These reports support the hypothesis that walnuts, rich in ALA, melatonin, and other bioactive compounds may potentially extend their cardioprotective effects to systolic and diastolic function.1319 However, few studies, if any, have examined the associations of walnut intake with heart structure and function. Therefore, investigation of these associations is warranted, especially in a biracial population of young adults followed prospectively over 25 years. Using data from the Coronary Artery Risk Development in Young Adults (CARDIA) study, we examined associations of walnut consumption over 20 years with cardiac phenotypes measured at Y25. We hypothesized that walnut consumption compared to non-consumption is related to lower left ventricular mass and a favorable left ventricular systolic function and diastolic function.

METHODS

The CARDIA study was designed to investigate the development of CVD risk factors and subclinical and clinical disease in young adults at baseline and currently has followed participants for over 30 years. All study protocols at CARDIA field centers were approved by each institution’s Institutional Review Board. After the study protocol was described to participants at each exam, consent forms were signed.

Study Population

At baseline, 5,115 black and white young women and men ages 18–30 years enrolled in the CARDIA study.20 Study participants were recruited at one of four CARDIA field centers: Birmingham, AL; Chicago, IL; Minneapolis, MN; and Oakland, CA. Retention of participants by Y25 was 72% (n=3,449) of survivors.
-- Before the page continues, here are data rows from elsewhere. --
(* ===== verification/Noisshd.v ===== *)
(** * The server program ([src/bin/noisshd.rs]) and the key generator

    The arguments, the one-shot mode that the client's bootstrap starts and the
    standalone mode, as programs of calls ([Script]), and the loop of the one-shot
    server. The key generator's arguments. What is logged is left out. *)

From Stdlib Require Import Ascii String.
From stdpp Require Import gmap.
From S2P Require Import Prelude Literal Wire NoiseCore Session Handshake Cell Text Grid GridOps Control Auth Pty Runtime Server ServerInv ServerProps Forward Exec Files Xfer ServerDriver Drain Daemon Ssh Script.

(** ** Arguments *)

(** @ src/bin/noisshd.rs:33-43 Args *)
Record DArgs := mkDArgs {
  d_one_shot : bool;
  d_listen : option (list Z);
  d_bind : option (list Z);
  d_key : option (list Z);
  d_authorized_keys : option (list Z);
  d_authorize : option (list Z);
  d_command : option (list (list Z));
  d_user : option (list Z);
  d_verbose : bool;
}.

Definition set_one_shot v a := mkDArgs v (d_listen a) (d_bind a) (d_key a) (d_authorized_keys a) (d_authorize a) (d_command a) (d_user a) (d_verbose a).
Definition set_listen v a := mkDArgs (d_one_shot a) v (d_bind a) (d_key a) (d_authorized_keys a) (d_authorize a) (d_command a) (d_user a) (d_verbose a).
Definition set_bind v a := mkDArgs (d_one_shot a) (d_listen a) v (d_key a) (d_authorized_keys a) (d_authorize a) (d_command a) (d_user a) (d_verbose a).
Definition set_key v a := mkDArgs (d_one_shot a) (d_listen a) (d_bind a) v (d_authorized_keys a) (d_authorize a) (d_command a) (d_user a) (d_verbose a).
Definition set_authorized_keys v a := mkDArgs (d_one_shot a) (d_listen a) (d_bind a) (d_key a) v (d_authorize a) (d_command a) (d_user a) (d_verbose a).
Definition set_authorize v a := mkDArgs (d_one_shot a) (d_listen a) (d_bind a) (d_key a) (d_authorized_keys a) v (d_command a) (d_user a) (d_verbose a).
Definition set_d_command v a := mkDArgs (d_one_shot a) (d_listen a) (d_bind a) (d_key a) (d_authorized_keys a) (d_authorize a) v (d_user a) (d_verbose a).
Definition set_d_user v a := mkDArgs (d_one_shot a) (d_listen a) (d_bind a) (d_key a) (d_authorized_keys a) (d_authorize a) (d_command a) v (d_verbose a).
Definition set_d_verbose v a := mkDArgs (d_one_shot a) (d_listen a) (d_bind a) (d_key a) (d_authorized_keys a) (d_authorize a) (d_command a) (d_user a) v.

Inductive DOutcome := DParsed (a : DArgs) | DHelp | DVersion.

(** The options with a value, which is the next argument whatever it is, or nothing at
    the end. @ src/bin/noisshd.rs:102-107 parse_args *)
Definition d_valued (arg : list Z) : option (option (list Z) → DArgs → DArgs) :=
  if bool_decide (arg = str "--listen") then Some set_listen
  else if bool_decide (arg = str "--bind") then Some set_bind
  else if bool_decide (arg = str "--key") then Some set_key
  else if bool_decide (arg = str "--authorized-keys") then Some set_authorized_keys
  else if bool_decide (arg = str "--authorize") then Some set_authorize
  else if bool_decide (arg = str "--user") then Some set_d_user
  else None.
Exclusion criteria for this analysis include: missing heart structure and function measures (n=112); implausible energy intake: <600 and >6,000 kcal/day for women and <800 and >8,000 kcal/day for men (n=119); and participants with mitral valve prolapse or mitral regurgitation (n=33). The total number of participants included in the analyses is n=3,341.

Data Collection

Diet Assessment. The CARDIA Diet History21 was used to assess dietary intake by trained interviewers at baseline (Y0), year 7 (Y7) and year 20 (Y20). Information obtained included specific (and brand name) food and beverage intake, frequency (per day, per week, or per month) and estimated portion size using food models, measuring cups and spoons. The CARDIA nutrient and food group databases for the CARDIA Diet History at each diet data collection year were created using information from the Nutrient Data System for Research (NDSR) software program (Nutrition Coordinating Center, University of Minnesota; Minneapolis, MN). The food groups in the NDSR program are based on the USDA food grouping system, including 13 major food groups (fruit, vegetables, grains, legumes, meat, fish and seafood, dairy products, eggs, condiments, sugar, fats, nuts, and beverages) and 166 sub food groups. Using unique food and ingredient codes in NDSR, the ‘Walnut food group’, was created by extracting ‘walnuts’ (frequency and amount consumed) from the ‘Nuts’ food group, which included walnuts, almonds, pecans, pistachios, cashews, peanuts, other nuts, and peanut butter. One question on the CARDIA Diet History queried intake of NUTS AND SEEDS. Participants were asked if nuts or seeds were consumed; and if so, what kind of nuts or seeds, amount and frequency consumed; and whether they were salted or unsalted. Another question on the CARDIA Diet History queried ‘additions to foods’. For example, after asking participants about ice cream and frozen dessert intake, they were also asked if anything was added to their ice cream. This provided an opportunity to report (and record) additions, i.e., if they added ‘walnuts’ to their ice cream. Another opportunity to quantify ‘Walnuts’ would be if walnuts were an ingredient in another food consumed, such as breakfast cereal. A walnut consumer is defined as anyone who consumed walnuts included in food items or just walnuts alone. To validate walnut consumption, we found that walnut consumers had greater plasma ALA % than non-consumers (0.28% vs. 0.21%; p=0.01). To account for the rest of dietary intake in statistical models, the Healthy Eating Index-2015 (HEI-2015), a diet quality score that aligns with the 2015–20 US Dietary Guidelines for Americans (DGA), was created.22

Echocardiography. At Y25, experienced sonographers performed Doppler echocardiography and 2-dimensional–guided M-mode echocardiography using an Artida cardiac ultrasound scanner (Toshiba Medical Systems, Otawara, Japan) using standardized protocols across all field centers. The sonographers made measurements from digitized images using a standard off-line image analysis software system (Digisonics, Inc., Houston, Texas). Left ventricular ejection fraction and left atrial volume were measured from the apical 4-chamber view on the basis of the American Society of Echocardiography (ASE) guidelines. Left ventricular mass was derived from the Devereux formula using the ASE guidelines.23 Left atrial volume and left ventricular mass were indexed to body surface area (left atrial volume index and left ventricular mass index).24 In the diastolic functional parameters, peak velocities of the early phase (E) and late phase (A) of the mitral inflow and their ratio (E/A ratio) were measured from pulsed Doppler echocardiography recordings of transmitral flow; early peak diastolic mitral annular velocity (e’) at the septal mitral annulus was measured using tissue Doppler imaging. E/e’ ratio was calculated as an index of left ventricular filling pressures. Strain was calculated based on speckle tracking as the peak systolic change in segment length relative to its end diastolic value. For this analysis of cardiac phenotypes structure and function, exclusion criteria include adults with mitral valve prolapse or mitral regurgitation (n=33).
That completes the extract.